▸ Problem to work on: Exact repetition is required: output every record in full.

▸ Provided records:

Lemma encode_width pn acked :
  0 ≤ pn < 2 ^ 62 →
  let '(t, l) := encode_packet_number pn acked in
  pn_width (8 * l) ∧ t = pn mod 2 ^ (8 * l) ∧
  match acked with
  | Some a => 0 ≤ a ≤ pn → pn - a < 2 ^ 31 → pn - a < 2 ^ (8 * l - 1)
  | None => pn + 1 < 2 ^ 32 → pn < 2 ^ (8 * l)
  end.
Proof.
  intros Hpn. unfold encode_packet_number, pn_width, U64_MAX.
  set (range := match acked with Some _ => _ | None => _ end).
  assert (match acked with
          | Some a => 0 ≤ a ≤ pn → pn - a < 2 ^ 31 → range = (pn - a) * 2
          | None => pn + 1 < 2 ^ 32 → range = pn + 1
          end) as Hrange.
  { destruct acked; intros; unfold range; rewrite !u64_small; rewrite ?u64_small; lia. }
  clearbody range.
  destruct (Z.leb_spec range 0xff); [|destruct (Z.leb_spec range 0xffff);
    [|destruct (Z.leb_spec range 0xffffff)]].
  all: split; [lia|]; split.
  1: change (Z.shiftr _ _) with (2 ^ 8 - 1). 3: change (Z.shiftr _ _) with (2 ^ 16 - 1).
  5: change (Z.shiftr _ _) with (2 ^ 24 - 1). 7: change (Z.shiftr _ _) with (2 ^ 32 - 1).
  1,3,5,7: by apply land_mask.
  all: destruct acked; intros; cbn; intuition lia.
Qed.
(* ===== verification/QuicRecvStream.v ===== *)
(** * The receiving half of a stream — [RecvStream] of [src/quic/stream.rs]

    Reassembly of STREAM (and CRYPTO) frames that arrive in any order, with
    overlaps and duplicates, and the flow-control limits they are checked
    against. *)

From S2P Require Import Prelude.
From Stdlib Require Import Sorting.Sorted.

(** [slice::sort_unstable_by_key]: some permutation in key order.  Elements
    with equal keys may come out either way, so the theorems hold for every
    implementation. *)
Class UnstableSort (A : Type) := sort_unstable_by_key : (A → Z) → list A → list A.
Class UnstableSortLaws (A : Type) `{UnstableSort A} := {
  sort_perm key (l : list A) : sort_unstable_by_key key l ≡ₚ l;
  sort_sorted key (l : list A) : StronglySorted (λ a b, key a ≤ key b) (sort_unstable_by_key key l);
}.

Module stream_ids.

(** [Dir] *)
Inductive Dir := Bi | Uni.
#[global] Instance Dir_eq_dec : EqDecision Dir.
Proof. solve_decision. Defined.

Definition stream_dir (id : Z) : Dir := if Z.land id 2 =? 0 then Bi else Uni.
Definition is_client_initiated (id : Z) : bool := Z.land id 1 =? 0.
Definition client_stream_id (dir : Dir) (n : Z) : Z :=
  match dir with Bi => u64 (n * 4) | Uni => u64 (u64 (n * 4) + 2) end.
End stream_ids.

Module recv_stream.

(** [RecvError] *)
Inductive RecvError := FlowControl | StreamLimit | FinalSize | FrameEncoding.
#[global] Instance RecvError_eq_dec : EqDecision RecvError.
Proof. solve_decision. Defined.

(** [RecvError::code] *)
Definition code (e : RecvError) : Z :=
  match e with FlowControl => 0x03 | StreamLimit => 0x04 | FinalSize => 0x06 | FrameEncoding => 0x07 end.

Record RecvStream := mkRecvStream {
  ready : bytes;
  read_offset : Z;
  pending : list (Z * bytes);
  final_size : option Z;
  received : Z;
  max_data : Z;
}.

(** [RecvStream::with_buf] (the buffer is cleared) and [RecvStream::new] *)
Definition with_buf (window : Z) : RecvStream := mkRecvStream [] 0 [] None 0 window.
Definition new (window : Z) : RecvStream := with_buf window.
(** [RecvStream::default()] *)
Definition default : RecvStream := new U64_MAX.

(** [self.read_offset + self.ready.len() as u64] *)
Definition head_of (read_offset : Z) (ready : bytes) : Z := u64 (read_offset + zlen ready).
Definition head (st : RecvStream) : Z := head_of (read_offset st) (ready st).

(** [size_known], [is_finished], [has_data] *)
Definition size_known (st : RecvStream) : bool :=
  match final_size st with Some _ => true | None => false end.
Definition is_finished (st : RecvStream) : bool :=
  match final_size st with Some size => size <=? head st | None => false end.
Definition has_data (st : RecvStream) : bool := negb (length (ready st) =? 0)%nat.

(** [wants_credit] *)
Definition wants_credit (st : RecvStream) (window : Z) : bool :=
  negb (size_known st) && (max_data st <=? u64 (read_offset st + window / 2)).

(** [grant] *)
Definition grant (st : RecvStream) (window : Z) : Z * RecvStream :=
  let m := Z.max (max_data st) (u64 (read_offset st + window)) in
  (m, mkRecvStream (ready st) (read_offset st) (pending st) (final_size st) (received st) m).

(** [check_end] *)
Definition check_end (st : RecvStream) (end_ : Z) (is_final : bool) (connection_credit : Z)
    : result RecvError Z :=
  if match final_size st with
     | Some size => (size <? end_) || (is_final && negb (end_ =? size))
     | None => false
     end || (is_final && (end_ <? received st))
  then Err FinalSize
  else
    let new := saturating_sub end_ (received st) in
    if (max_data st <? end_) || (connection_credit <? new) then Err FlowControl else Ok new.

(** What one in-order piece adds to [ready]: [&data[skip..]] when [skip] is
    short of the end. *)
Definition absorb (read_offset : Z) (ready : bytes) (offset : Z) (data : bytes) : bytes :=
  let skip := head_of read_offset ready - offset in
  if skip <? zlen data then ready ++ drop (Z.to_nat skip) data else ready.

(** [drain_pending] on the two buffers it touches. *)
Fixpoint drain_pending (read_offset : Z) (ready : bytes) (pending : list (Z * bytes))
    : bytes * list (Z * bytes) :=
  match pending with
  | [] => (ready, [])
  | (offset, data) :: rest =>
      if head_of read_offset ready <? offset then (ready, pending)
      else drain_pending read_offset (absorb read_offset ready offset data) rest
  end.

▸ Output:
Lemma encode_width pn acked :
  0 ≤ pn < 2 ^ 62 →
  let '(t, l) := encode_packet_number pn acked in
  pn_width (8 * l) ∧ t = pn mod 2 ^ (8 * l) ∧
  match acked with
  | Some a => 0 ≤ a ≤ pn → pn - a < 2 ^ 31 → pn - a < 2 ^ (8 * l - 1)
  | None => pn + 1 < 2 ^ 32 → pn < 2 ^ (8 * l)
  end.
Proof.
  intros Hpn. unfold encode_packet_number, pn_width, U64_MAX.
  set (range := match acked with Some _ => _ | None => _ end).
  assert (match acked with
          | Some a => 0 ≤ a ≤ pn → pn - a < 2 ^ 31 → range = (pn - a) * 2
          | None => pn + 1 < 2 ^ 32 → range = pn + 1
          end) as Hrange.
  { destruct acked; intros; unfold range; rewrite !u64_small; rewrite ?u64_small; lia. }
  clearbody range.
  destruct (Z.leb_spec range 0xff); [|destruct (Z.leb_spec range 0xffff);
    [|destruct (Z.leb_spec range 0xffffff)]].
  all: split; [lia|]; split.
  1: change (Z.shiftr _ _) with (2 ^ 8 - 1). 3: change (Z.shiftr _ _) with (2 ^ 16 - 1).
  5: change (Z.shiftr _ _) with (2 ^ 24 - 1). 7: change (Z.shiftr _ _) with (2 ^ 32 - 1).
  1,3,5,7: by apply land_mask.
  all: destruct acked; intros; cbn; intuition lia.
Qed.
(* ===== verification/QuicRecvStream.v ===== *)
(** * The receiving half of a stream — [RecvStream] of [src/quic/stream.rs]

    Reassembly of STREAM (and CRYPTO) frames that arrive in any order, with
    overlaps and duplicates, and the flow-control limits they are checked
    against. *)

From S2P Require Import Prelude.
From Stdlib Require Import Sorting.Sorted.

(** [slice::sort_unstable_by_key]: some permutation in key order.  Elements
    with equal keys may come out either way, so the theorems hold for every
    implementation. *)
Class UnstableSort (A : Type) := sort_unstable_by_key : (A → Z) → list A → list A.
Class UnstableSortLaws (A : Type) `{UnstableSort A} := {
  sort_perm key (l : list A) : sort_unstable_by_key key l ≡ₚ l;
  sort_sorted key (l : list A) : StronglySorted (λ a b, key a ≤ key b) (sort_unstable_by_key key l);
}.

Module stream_ids.

(** [Dir] *)
Inductive Dir := Bi | Uni.
#[global] Instance Dir_eq_dec : EqDecision Dir.
Proof. solve_decision. Defined.

Definition stream_dir (id : Z) : Dir := if Z.land id 2 =? 0 then Bi else Uni.
Definition is_client_initiated (id : Z) : bool := Z.land id 1 =? 0.
Definition client_stream_id (dir : Dir) (n : Z) : Z :=
  match dir with Bi => u64 (n * 4) | Uni => u64 (u64 (n * 4) + 2) end.
End stream_ids.

Module recv_stream.

(** [RecvError] *)
Inductive RecvError := FlowControl | StreamLimit | FinalSize | FrameEncoding.
#[global] Instance RecvError_eq_dec : EqDecision RecvError.
Proof. solve_decision. Defined.

(** [RecvError::code] *)
Definition code (e : RecvError) : Z :=
  match e with FlowControl => 0x03 | StreamLimit => 0x04 | FinalSize => 0x06 | FrameEncoding => 0x07 end.

Record RecvStream := mkRecvStream {
  ready : bytes;
  read_offset : Z;
  pending : list (Z * bytes);
  final_size : option Z;
  received : Z;
  max_data : Z;
}.

(** [RecvStream::with_buf] (the buffer is cleared) and [RecvStream::new] *)
Definition with_buf (window : Z) : RecvStream := mkRecvStream [] 0 [] None 0 window.
Definition new (window : Z) : RecvStream := with_buf window.
(** [RecvStream::default()] *)
Definition default : RecvStream := new U64_MAX.

(** [self.read_offset + self.ready.len() as u64] *)
Definition head_of (read_offset : Z) (ready : bytes) : Z := u64 (read_offset + zlen ready).
Definition head (st : RecvStream) : Z := head_of (read_offset st) (ready st).

(** [size_known], [is_finished], [has_data] *)
Definition size_known (st : RecvStream) : bool :=
  match final_size st with Some _ => true | None => false end.
Definition is_finished (st : RecvStream) : bool :=
  match final_size st with Some size => size <=? head st | None => false end.
Definition has_data (st : RecvStream) : bool := negb (length (ready st) =? 0)%nat.

(** [wants_credit] *)
Definition wants_credit (st : RecvStream) (window : Z) : bool :=
  negb (size_known st) && (max_data st <=? u64 (read_offset st + window / 2)).

(** [grant] *)
Definition grant (st : RecvStream) (window : Z) : Z * RecvStream :=
  let m := Z.max (max_data st) (u64 (read_offset st + window)) in
  (m, mkRecvStream (ready st) (read_offset st) (pending st) (final_size st) (received st) m).

(** [check_end] *)
Definition check_end (st : RecvStream) (end_ : Z) (is_final : bool) (connection_credit : Z)
    : result RecvError Z :=
  if match final_size st with
     | Some size => (size <? end_) || (is_final && negb (end_ =? size))
     | None => false
     end || (is_final && (end_ <? received st))
  then Err FinalSize
  else
    let new := saturating_sub end_ (received st) in
    if (max_data st <? end_) || (connection_credit <? new) then Err FlowControl else Ok new.

(** What one in-order piece adds to [ready]: [&data[skip..]] when [skip] is
    short of the end. *)
Definition absorb (read_offset : Z) (ready : bytes) (offset : Z) (data : bytes) : bytes :=
  let skip := head_of read_offset ready - offset in
  if skip <? zlen data then ready ++ drop (Z.to_nat skip) data else ready.

(** [drain_pending] on the two buffers it touches. *)
Fixpoint drain_pending (read_offset : Z) (ready : bytes) (pending : list (Z * bytes))
    : bytes * list (Z * bytes) :=
  match pending with
  | [] => (ready, [])
  | (offset, data) :: rest =>
      if head_of read_offset ready <? offset then (ready, pending)
      else drain_pending read_offset (absorb read_offset ready offset data) rest
  end.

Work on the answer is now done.